Paddy Bort dead?! That seems impossible. Paddy, for so many of us, made life possible.
A hole the size of Arthur’s Seat is in the Edinburgh folk scene today. It is with the deepest, utmost sadness that I impart the news of the sudden death of our old friend, colleague and comrade, Eberhard ‘Paddy’ Bort, long-time stalwart of Edinburgh Folk Club, the Wee Folk Club and the Phoenix Irish Pub, Lauffen.
I’ve known Paddy since I was 18 years old; Paddy and I came to Edinburgh within a year of each other in the mid-1990s. As such he was very much part of my own personal landscape musically and socially and today I am in total shock at the loss of someone who had such an influence in my early days as a young musician, starting up the ladder and beginning to travel across Europe.
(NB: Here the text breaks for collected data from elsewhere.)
(* ===== verification/Numerals.v ===== *)
(** * Numbers and fields in text

    What the persisted text formats use of [str]: [to_string] and [from_str] of unsigned
    integers and [split] at a character, with the facts that one undoes the other. *)

From stdpp Require Import base list strings.
From Stdlib Require Import ZArith Lia.
From S2P Require Import Prelude Bytes Text.

(** Decimal digits of an unsigned integer below [10 ^ fuel]. *)
Fixpoint show_digits (fuel : nat) (v : Z) : str :=
  match fuel with
  | O => []
  | S fuel => (if v <? 10 then [] else show_digits fuel (v / 10)) ++ [48 + v mod 10]
  end.

(** [to_string] of a u64 (or u32): at most twenty digits. *)
Definition show_u64 (v : Z) : str := show_digits 20 v.

(** [u32::from_str] and [u64::from_str]: an optional plus sign, then at least one digit,
    with the overflow checks of the accumulation. *)
Fixpoint parse_digits (w : Z) (acc : Z) (s : str) : option Z :=
  match s with
  | [] => Some acc
  | b :: s =>
      if is_ascii_digit b then
        let next := acc * 10 + (b - 48) in
        if next <? 2 ^ w then parse_digits w next s else None
      else None
  end.

Definition parse_u (w : Z) (s : str) : option Z :=
  match s with
  | [] => None
  | b :: r =>
      if (b =? PLUS) || (b =? DASH) then
        match r with
        | [] => None
        | _ => if b =? PLUS then parse_digits w 0 r else None
        end
      else parse_digits w 0 s
  end.

(** [str::split] at one ASCII character. *)
Fixpoint split_at (c : Z) (s : str) : list str :=
  match s with
  | [] => [[]]
  | b :: r =>
      if b =? c then [] :: split_at c r
      else
        match split_at c r with
        | [] => [[b]]
        | l :: ls => (b :: l) :: ls
        end
  end.

Lemma parse_digits_app w acc s1 s2 :
  parse_digits w acc (s1 ++ s2) = a ← parse_digits w acc s1; parse_digits w a s2.
Proof.
  revert acc. induction s1 as [|b s1 IH]; intros acc; [done|]. cbn [app parse_digits].
  repeat case_match; [apply IH|done..].
Qed.

Lemma digit_value v : is_ascii_digit (48 + v mod 10) = true.
Proof. pose proof (Z.mod_pos_bound v 10). unfold is_ascii_digit. lia. Qed.

Lemma show_digits_shape n v :
  Forall (fun b => is_ascii_digit b = true) (show_digits n v)
  /\ (n <> O -> show_digits n v <> []).
Proof.
  revert v. induction n as [|n IH]; intros v; cbn [show_digits]; [split; [constructor|done]|]. split.
  - apply Forall_app. split; [case_match; [constructor|apply IH]|].
    repeat constructor. apply digit_value.
  - intros _ E. by apply app_eq_nil in E as [_ E].
Qed.

Lemma parse_show_digits w n v :
  0 <= v < 10 ^ Z.of_nat n -> v < 2 ^ w -> n <> O ->
  parse_digits w 0 (show_digits n v) = Some v.
Proof.
  revert v. induction n as [|n IH]; intros v Hv Hw Hn; [done|]. cbn [show_digits].
  rewrite parse_digits_app. pose proof (Z.div_mod v 10). pose proof (Z.mod_pos_bound v 10).
  assert (Hlast : forall a, a = v / 10 -> parse_digits w a [48 + v mod 10] = Some v).
  { intros a ->. cbn [parse_digits]. rewrite digit_value.
    replace (v / 10 * 10 + (48 + v mod 10 - 48)) with v by lia. case_match; [done|lia]. }
  case_match.
  - cbn. apply Hlast. symmetry. apply Z.div_small. lia.
  - rewrite IH.
    + cbn. by apply Hlast.
    + rewrite Nat2Z.inj_succ, Z.pow_succ_r in Hv by lia.
      split; [apply Z.div_pos; lia|]. apply Z.div_lt_upper_bound; lia.
    + assert (v / 10 <= v) by (apply Z.div_le_upper_bound; lia). lia.
    + destruct n; [|done]. cbn in Hv. lia.
Qed.

Lemma show_u64_digits v : Forall (fun b => is_ascii_digit b = true) (show_u64 v).
Proof. apply show_digits_shape. Qed.

Lemma parse_show w v : 0 <= v < 2 ^ w -> w <= 64 -> parse_u w (show_u64 v) = Some v.
Proof.
  intros Hv Hw. pose proof (show_u64_digits v) as Hd.
  destruct (show_digits_shape 20 v) as [_ Hne]. unfold parse_u.
  destruct (show_u64 v) as [|b r] eqn:E; [by destruct Hne|].
  apply Forall_cons in Hd as [Hb _]. unfold is_ascii_digit in Hb.
  destruct ((b =? PLUS) || (b =? DASH)) eqn:Es; [lia|]. rewrite <- E. unfold show_u64.
  assert (2 ^ w <= 2 ^ 64) by (apply Z.pow_le_mono_r; lia).
  apply parse_show_digits; [|lia|done]. change (Z.of_nat 20) with 20. lia.
Qed.

Lemma parse_digits_range w acc s v :
  0 <= acc < 2 ^ w -> parse_digits w acc s = Some v -> in_u w v.
Proof.
  revert acc. induction s as [|b s IH]; intros acc Ha; cbn [parse_digits]; [by intros [= <-]|].
  unfold is_ascii_digit. repeat case_match; try done. apply IH. lia.
Qed.

Lemma parse_u_range w s v : 0 <= w -> parse_u w s = Some v -> in_u w v.
Proof.
  intros Hw. assert (0 <= 0 < 2 ^ w) as H0 by (apply zero_in_u; lia).
  unfold parse_u. repeat case_match; try done; by apply parse_digits_range.
Qed.

Lemma split_at_cons c w s :
  Forall (fun b => b <> c) w -> split_at c (w ++ c :: s) = w :: split_at c s.
Proof.
  induction 1 as [|b w Hb _ IH]; cbn [app split_at]; [by rewrite Z.eqb_refl|].
  by rewrite (proj2 (Z.eqb_neq b c)), IH.
Qed.

Lemma split_at_last c w : Forall (fun b => b <> c) w -> split_at c w = [w].
Proof.
  induction 1 as [|b w Hb _ IH]; [done|]. cbn [split_at].
  by rewrite (proj2 (Z.eqb_neq b c)), IH.
Qed.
Paddy was in a sense the archetypal ‘welcome stranger’ who came to Scotland from his native Germany to shine a bright light on our cultural riches that we have often been backwards in coming forwards about. A confirmed Hibernophile and Scotophile, hundreds of us in the folk scene have had floor spots and gigs at all stages of our careers from Paddy, benefitting from his drive and enthusiasm.
He gave Malinky their first floor spots, including one which got us our record deal with Greentrax Recordings Ltd, and booked our first ever big city gig. He spent hours with me discussing the topic of my undergraduate dissertation on the the phenomenon of Scottish and Irish traditional music’s popularity in German-speaking areas; he himself was very much bitten by the bug, and took Malinky and countless others to play on his home turf, the Phoenix in Lauffen am Neckar.
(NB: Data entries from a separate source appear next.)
(* ===== verification/Classifier.v ===== *)
(** * The command classifier

    rch-common/src/patterns.rs: whether an intercepted command is a compilation that may
    run on a worker.  A command is trimmed, unwrapped ([&&] chains, [bash -c], benign
    suffixes), refused when it exposes shell structure, normalized (wrappers, environment
    assignments and paths dropped) and then matched against the tools. *)

From stdpp Require Import base list strings sets.
From Stdlib Require Import ZArith Lia.
From S2P Require Import Prelude Bytes Text Shell Normalize.
Import Shell Normalize.

Module Classifier.
Local Open Scope string_scope.
Local Open Scope list_scope.
Local Open Scope Z_scope.

(** ** Data *)

Inductive CompilationKind :=
  | CargoBuild | CargoTest | CargoCheck | CargoClippy | CargoDoc | CargoNextest | CargoBench
  | CargoZigbuild | Rustc
  | Gcc | Gpp | Clang | Clangpp
  | Make | CmakeBuild | Ninja | Meson
  | BunTest | BunTypecheck
  | GoBuild | GoTest | GoVet
  | Tsc
  | NixBuild.

#[export] Instance CompilationKind_eq_dec : EqDecision CompilationKind.
Proof. solve_decision. Defined.

Definition is_test_command (k : CompilationKind) : bool :=
  match k with
  | CargoTest | CargoNextest | CargoBench | BunTest | GoTest => true
  | _ => false
  end.

Definition command_base (k : CompilationKind) : string :=
  match k with
  | CargoBuild | CargoTest | CargoCheck | CargoClippy | CargoDoc | CargoBench => "cargo"
  | CargoNextest => "cargo"
  | CargoZigbuild => "cargo"
  | Rustc => "rustc"
  | Gcc => "gcc" | Gpp => "g++" | Clang => "clang" | Clangpp => "clang++"
  | Make => "make" | CmakeBuild => "cmake" | Ninja => "ninja" | Meson => "meson"
  | BunTest | BunTypecheck => "bun"
  | NixBuild => "nix"
  | GoBuild | GoTest | GoVet => "go"
  | Tsc => "tsc"
  end.

(** [f64] literals with two decimals; the division is correctly rounded, as the literal is. *)
Definition hundredths (n : Z) : f64 := f64_div (f64_of_Z n) (f64_of_Z 100).

Record Classification := {
  is_compilation : bool;
  confidence : f64;
  kind : option CompilationKind;
  reason : string;
  command_prefix : option str;
  extracted_command : option str }.

Definition not_compilation (reason : string) : Classification :=
  {| is_compilation := false; confidence := hundredths 0; kind := None; reason := reason;
     command_prefix := None; extracted_command := None |}.

Definition compilation (kind : CompilationKind) (confidence : Z) (reason : string) :
    Classification :=
  {| is_compilation := true; confidence := hundredths confidence; kind := Some kind;
     reason := reason; command_prefix := None; extracted_command := None |}.

Definition compound_compilation (kind : CompilationKind) (confidence : f64) (reason : string)
    (prefix extracted : str) : Classification :=
  {| is_compilation := true; confidence := confidence; kind := Some kind; reason := reason;
     command_prefix := Some prefix; extracted_command := Some extracted |}.

Definition COMPILATION_KEYWORDS : list string :=
  ["cargo"; "cargo-zigbuild"; "rustc"; "gcc"; "g++"; "clang"; "clang++"; "make"; "cmake";
   "ninja"; "meson"; "cc"; "c++"; "bun"; "nextest"; "nix"; "nix-build"; "go"; "tsc"; "npx"].

Definition NEVER_INTERCEPT : list string :=
  ["cargo install"; "cargo publish"; "cargo login"; "cargo fmt"; "cargo fix"; "cargo clean";
   "cargo new"; "cargo init"; "cargo add"; "cargo remove"; "cargo update";
   "cargo generate-lockfile"; "cargo watch"; "cargo --version"; "cargo -V";
   "rustc --version"; "rustc -V"; "gcc --version"; "gcc -v"; "clang --version"; "clang -v";
   "make --version"; "make -v"; "cmake --version";
   "bun install"; "bun add"; "bun remove"; "bun link"; "bun unlink"; "bun pm"; "bun init";
   "bun create"; "bun upgrade"; "bun completions"; "bun run"; "bun build"; "bun --help";
   "bun -h"; "bun --version"; "bun -v"; "bun dev"; "bun repl";
   "cargo nextest list"; "cargo nextest archive"; "cargo nextest show";
   "go get"; "go mod"; "go work"; "go install"; "go run"; "go generate"; "go fmt"; "go clean";
   "go env"; "go doc"; "go version"; "go tool"; "go list";
   "tsc --version"; "tsc -v"; "tsc --init"].

(** ** Tier 2 and 3 *)

Definition command_word_matches (cmd : str) (keyword : string) : bool :=
  match strip_prefix (str_bytes keyword) cmd with
  | Some rest => bool_decide (rest = []) || starts_with_ws rest
  | None => false
  end.

Definition starts_with_compilation_command (cmd : str) : bool :=
  existsb (command_word_matches (trim_start cmd)) COMPILATION_KEYWORDS.

Definition matches_pattern (normalized : str) (pattern : string) : bool :=
  match strip_prefix (str_bytes pattern) normalized with
  | Some rest => bool_decide (rest = []) || (peek rest =? SPACE)
  | None => false
  end.

(** ** Tier 4 *)

(** A command word: alone, or followed by a space. *)
Definition starts_word (cmd : str) (w : string) : bool :=
  starts_lit cmd (w ++ " ")%string || is_lit cmd w.

Fixpoint positional_from (value_flags : list string) (skip : bool) (toks : list str) : list str :=
  match toks with
  | [] => []
  | tok :: toks =>
      if skip then positional_from value_flags false toks
      else if in_lits tok value_flags then positional_from value_flags true toks
      else if (peek tok =? DASH) || contains_byte EQUALS tok then
        positional_from value_flags false toks
      else tok :: positional_from value_flags false toks
  end.
Definition positional_build_targets (cmd : str) (value_flags : list string) : list str :=
  positional_from value_flags false (tail (split_whitespace cmd)).

Definition MAKE_VALUE_FLAGS : list string :=
  ["-f"; "-C"; "-I"; "-o"; "-W"; "--file"; "--directory"; "--include-dir"].
Definition MAKE_MAINTENANCE_TARGETS : list string := ["clean"; "install"; "distclean"; "uninstall"].
Definition NINJA_VALUE_FLAGS : list string := ["-C"; "-f"; "-j"; "-k"; "-l"; "-d"; "-t"; "-w"].
Definition CARGO_VALUE_FLAGS : list string := ["--color"; "-Z"; "-C"; "--config"].
Definition NIX_GLOBAL_VALUE_FLAGS : list string :=
  ["--extra-experimental-features"; "--experimental-features"; "--log-format"; "--max-jobs";
   "-j"; "--cores"; "--builders"; "--store"; "--file"; "-f"; "-I"; "--include"].

Fixpoint eq_ignore_ascii_case (a b : str) : bool :=
  match a, b with
  | [], [] => true
  | x :: a, y :: b =>
      (to_ascii_lowercase x =? to_ascii_lowercase y) && eq_ignore_ascii_case a b
  | _, _ => false
  end.

Fixpoint tsc_tokens (no_emit : bool) (tokens : list str) : option bool :=
  match tokens with
  | [] => Some no_emit
  | token :: tokens =>
      if in_lits token ["-w"; "--watch"; "--watchFile"] then None
      else tsc_tokens (no_emit || eq_ignore_ascii_case token (str_bytes "--noemit")) tokens
  end.

Definition classify_tsc (args : str) : Classification :=
  match tsc_tokens false (split_whitespace args) with
  | None => not_compilation "tsc --watch is interactive (not intercepted)"
  | Some false =>
      not_compilation "tsc without --noEmit emits output files locally (not intercepted)"
  | Some true => compilation Tsc 95 "tsc --noEmit typecheck"
  end.

Definition classify_go (cmd : str) : Classification :=
  match tail (split_whitespace cmd) with
  | [] => not_compilation "bare `go` is not a compilation command"
  | subcommand :: args =>
      if is_lit subcommand "build" then
        if existsb (fun a => is_lit a "-o" || starts_lit a "-o=" || is_lit a "--output") args
        then not_compilation "go build -o emits a local binary (not intercepted)"
        else compilation GoBuild 95 "go build command"
      else if is_lit subcommand "test" then
        if existsb (fun a => is_lit a "-exec" || starts_lit a "-exec=") args
        then not_compilation "go test -exec runs a local wrapper (not intercepted)"
        else if existsb (fun a => is_lit a "-c") args
        then not_compilation "go test -c emits a local test binary (not intercepted)"
        else compilation GoTest 95 "go test command"
      else if is_lit subcommand "vet" then compilation GoVet 95 "go vet command"
      else not_compilation "go subcommand is not a compilation command"
  end.

(** The loop that skips [+toolchain] and global flags to the subcommand; with it the
    tokens behind it. *)
Fixpoint cargo_subcommand (skip : bool) (tokens : list str) : option (str * list str) :=
  match tokens with
  | [] => None
  | tok :: tokens =>
      if skip then cargo_subcommand false tokens
      else if peek tok =? PLUS then cargo_subcommand false tokens
      else if peek tok =? DASH then
        cargo_subcommand (negb (contains_byte EQUALS tok) && in_lits tok CARGO_VALUE_FLAGS) tokens
      else Some (tok, tokens)
  end.

Definition classify_cargo (cmd : str) : Classification :=
  match cargo_subcommand false (tail (split_whitespace cmd)) with
  | None => not_compilation "bare cargo command"
  | Some (subcommand, tokens) =>
      if in_lits subcommand ["build"; "b"] then compilation CargoBuild 95 "cargo build"
      else if in_lits subcommand ["test"; "t"] then compilation CargoTest 95 "cargo test"
      else if in_lits subcommand ["check"; "c"] then compilation CargoCheck 90 "cargo check"
      else if is_lit subcommand "clippy" then compilation CargoClippy 90 "cargo clippy"
      else if is_lit subcommand "doc" then compilation CargoDoc 85 "cargo doc"
      else if in_lits subcommand ["run"; "r"] then
        compilation CargoBuild 85 "cargo run (includes build)"
      else if is_lit subcommand "bench" then compilation CargoBench 90 "cargo bench"
      else if is_lit subcommand "zigbuild" then compilation CargoZigbuild 95 "cargo zigbuild"
      else if is_lit subcommand "nextest" then
        match tokens with
        | [] => not_compilation "bare cargo nextest without subcommand"
        | nextest_sub :: _ =>
            if in_lits nextest_sub ["run"; "r"]
            then compilation CargoNextest 95 "cargo nextest run"
            else not_compilation "cargo nextest subcommand not interceptable"
        end
      else not_compilation "cargo subcommand not interceptable"
  end.

Definition classify_cargo_zigbuild (cmd : str) : Classification :=
  match cargo_subcommand false (tail (split_whitespace cmd)) with
  | None => not_compilation "bare cargo-zigbuild command"
  | Some (subcommand, _) =>
      if in_lits subcommand ["zigbuild"; "build"; "b"]
      then compilation CargoZigbuild 95 "cargo-zigbuild build"
      else not_compilation "cargo-zigbuild subcommand not interceptable"
  end.

Fixpoint nix_subcommand (skip : nat) (tokens : list str) : option (str * list str) :=
  match tokens with
  | [] => None
  | tok :: tokens =>
      match skip with
      | S k => nix_subcommand k tokens
      | O =>
          if peek tok =? DASH then
            nix_subcommand
              (if is_lit tok "--option" then 2
               else if negb (contains_byte EQUALS tok) && in_lits tok NIX_GLOBAL_VALUE_FLAGS
               then 1 else 0)%nat tokens
          else Some (tok, tokens)
      end
  end.

Definition classify_nix (cmd : str) : Classification :=
  if starts_word cmd "nix-build" then
    compilation NixBuild 90 "nix-build (legacy) derivation build"
  else
    match nix_subcommand 0 (tail (split_whitespace cmd)) with
    | None => not_compilation "bare nix command (no subcommand)"
    | Some (subcommand, rest) =>
        if existsb (fun t => in_lits t ["--help"; "-h"]) rest then
          not_compilation "nix --help (not a build)"
        else
          let has_command_flag := existsb (fun t => in_lits t ["-c"; "--command"]) rest in
          if is_lit subcommand "build" then compilation NixBuild 90 "nix build derivation"
          else if is_lit subcommand "flake" then
            match List.find (fun t => negb (peek t =? DASH)) rest with
            | Some flake_sub =>
                if is_lit flake_sub "check" then
                  compilation NixBuild 90 "nix flake check (evaluates + builds all outputs)"
                else not_compilation "nix flake subcommand is not a build"
            | None => not_compilation "nix flake subcommand is not a build"
            end
          else if in_lits subcommand ["develop"; "shell"] then
            if has_command_flag then
              compilation NixBuild 90
                (if is_lit subcommand "develop"
                 then "nix develop -c (non-interactive command in dev shell)"
                 else "nix shell -c (non-interactive command with packages)")
            else not_compilation "interactive nix shell (no -c/--command; not intercepted)"
          else not_compilation "nix subcommand is not an offloadable build"
    end.

(** [cmd.contains(" -c ") || cmd.contains(" -o ") || ...]. *)
Definition mentions (cmd : str) (needles : list string) : bool := existsb (contains_lit cmd) needles.

Definition classify_make (cmd : str) : Classification :=
  if existsb (fun target => in_lits target MAKE_MAINTENANCE_TARGETS)
       (positional_build_targets cmd MAKE_VALUE_FLAGS)
  then not_compilation "make maintenance command"
  else compilation Make 85 "make build".

(** [raw.windows(2).any(|w| w[0] == "-t" && w[1] == "clean")]. *)
Fixpoint has_clean_tool (raw : list str) : bool :=
  match raw with
  | a :: ((b :: _) as raw') => (is_lit a "-t" && is_lit b "clean") || has_clean_tool raw'
  | _ => false
  end.

Definition classify_ninja (cmd : str) : Classification :=
  if has_clean_tool (split_whitespace cmd)
     || existsb (fun t => is_lit t "clean") (positional_build_targets cmd NINJA_VALUE_FLAGS)
  then not_compilation "ninja clean"
  else compilation Ninja 90 "ninja build".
Flitting between his office at High School Yards, the Royal Oak and his flat in Nicolson St, Paddy never stopped. By day, he was a renowned academic at the University of Edinburgh, bringing hundreds if not thousands of students to Scotland to study the path of devolution. Working with Nordic Horizons, the Jimmy Reid Foundation and the Scottish Fabians amongst others, he championed the cause of local democracy, inspired by the democratic traditions of local representation in his home area in Baden-Württemberg. He authored and edited numerous volumes on Scottish and European politics and was widely respected in his field; some of the earliest books of his that I have were from the late 90s on Borders and Borderlands in Europe and the intricacies of the Schengen agreement. It is particularly tragic at this point in European history that we lose someone of his expertise.
He was, in essence, the ultimate European.
Over the past 15 years or so, Paddy was also hugely instrumental in securing the legacy of Hamish Henderson, through setting up The Carrying Stream Festival, as well as involvement with the Hamish Henderson Archive Trust, and edited numerous vital publications on Hamish with Gonzalo Mazzei and Grace Note Publications. He was kind enough to be, in the context of one of those volumes, my first publisher, so to speak.
Some of my happiest memories are the days of the Royal Oak plays back when I had time enough to spend as a regular in that real howff that was the Oak in the late 90s, where Paddy’s love of Irish literature came to the fore – not least the works of Flann O’Brien. I particularly enjoyed times with him in the Phoenix in Lauffen where he was on great form, relaxed and very much ‘daheim’.
There's plenty I've missed out - as he has done so much for so many of us, and for Scotland, und für Europa. The saddest part is not having been able to tell him just how grateful we are. Auf wiedersehen, und herzlichen Dank, mein Freund.